Which of the lines below hold "outcome"? Please return each one.

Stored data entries

################

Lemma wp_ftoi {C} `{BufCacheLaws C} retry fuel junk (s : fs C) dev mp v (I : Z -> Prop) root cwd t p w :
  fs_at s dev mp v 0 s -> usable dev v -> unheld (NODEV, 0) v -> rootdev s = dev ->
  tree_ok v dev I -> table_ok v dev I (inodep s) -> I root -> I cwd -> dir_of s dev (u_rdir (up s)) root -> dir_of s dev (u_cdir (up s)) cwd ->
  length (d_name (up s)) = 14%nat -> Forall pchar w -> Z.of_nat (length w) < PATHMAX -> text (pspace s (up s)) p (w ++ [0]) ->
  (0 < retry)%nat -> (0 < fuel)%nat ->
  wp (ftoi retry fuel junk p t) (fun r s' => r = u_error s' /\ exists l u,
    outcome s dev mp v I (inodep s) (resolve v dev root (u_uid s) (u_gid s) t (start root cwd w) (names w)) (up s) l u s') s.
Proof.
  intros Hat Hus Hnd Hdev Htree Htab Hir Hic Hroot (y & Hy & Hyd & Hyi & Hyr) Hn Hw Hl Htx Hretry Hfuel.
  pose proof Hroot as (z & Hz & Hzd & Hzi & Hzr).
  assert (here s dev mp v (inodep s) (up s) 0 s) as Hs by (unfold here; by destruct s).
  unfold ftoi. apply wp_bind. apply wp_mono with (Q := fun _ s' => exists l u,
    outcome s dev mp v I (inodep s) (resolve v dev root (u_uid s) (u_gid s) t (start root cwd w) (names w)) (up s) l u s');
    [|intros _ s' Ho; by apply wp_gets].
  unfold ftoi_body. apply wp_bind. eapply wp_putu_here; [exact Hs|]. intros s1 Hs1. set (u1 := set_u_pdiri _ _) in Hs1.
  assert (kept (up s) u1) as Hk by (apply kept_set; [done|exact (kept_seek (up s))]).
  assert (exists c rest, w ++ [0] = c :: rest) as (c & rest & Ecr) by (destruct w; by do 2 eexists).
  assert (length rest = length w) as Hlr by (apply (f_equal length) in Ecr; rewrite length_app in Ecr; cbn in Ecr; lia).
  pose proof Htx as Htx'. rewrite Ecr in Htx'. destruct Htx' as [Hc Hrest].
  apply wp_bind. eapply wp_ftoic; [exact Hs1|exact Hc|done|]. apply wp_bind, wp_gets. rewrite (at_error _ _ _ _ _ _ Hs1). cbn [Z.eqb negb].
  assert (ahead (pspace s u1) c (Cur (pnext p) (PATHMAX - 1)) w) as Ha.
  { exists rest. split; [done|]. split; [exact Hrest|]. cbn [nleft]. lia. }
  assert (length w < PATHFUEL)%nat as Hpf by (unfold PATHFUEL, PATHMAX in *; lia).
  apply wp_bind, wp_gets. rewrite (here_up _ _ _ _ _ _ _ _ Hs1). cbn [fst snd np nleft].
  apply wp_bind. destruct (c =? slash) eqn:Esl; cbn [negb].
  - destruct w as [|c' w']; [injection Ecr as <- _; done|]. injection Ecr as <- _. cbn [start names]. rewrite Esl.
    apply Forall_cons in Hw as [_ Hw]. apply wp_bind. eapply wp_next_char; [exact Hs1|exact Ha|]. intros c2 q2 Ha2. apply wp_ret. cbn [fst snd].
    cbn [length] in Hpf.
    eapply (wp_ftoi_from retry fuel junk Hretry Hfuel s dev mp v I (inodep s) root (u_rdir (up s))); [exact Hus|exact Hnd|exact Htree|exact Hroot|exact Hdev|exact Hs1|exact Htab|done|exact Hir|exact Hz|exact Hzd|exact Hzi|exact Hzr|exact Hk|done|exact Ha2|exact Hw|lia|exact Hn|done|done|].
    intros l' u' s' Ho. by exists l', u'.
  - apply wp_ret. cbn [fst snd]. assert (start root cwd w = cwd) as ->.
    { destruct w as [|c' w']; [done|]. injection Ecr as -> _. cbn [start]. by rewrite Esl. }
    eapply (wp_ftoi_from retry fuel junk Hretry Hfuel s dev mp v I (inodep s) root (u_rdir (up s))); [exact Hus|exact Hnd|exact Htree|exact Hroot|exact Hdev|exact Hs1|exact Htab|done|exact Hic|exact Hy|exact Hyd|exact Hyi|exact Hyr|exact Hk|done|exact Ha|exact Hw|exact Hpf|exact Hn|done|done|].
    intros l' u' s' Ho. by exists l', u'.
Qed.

################

The completed task:
    outcome s dev mp v I (inodep s) (resolve v dev root (u_uid s) (u_gid s) t (start root cwd w) (names w)) (up s) l u s') s.
    outcome s dev mp v I (inodep s) (resolve v dev root (u_uid s) (u_gid s) t (start root cwd w) (names w)) (up s) l u s');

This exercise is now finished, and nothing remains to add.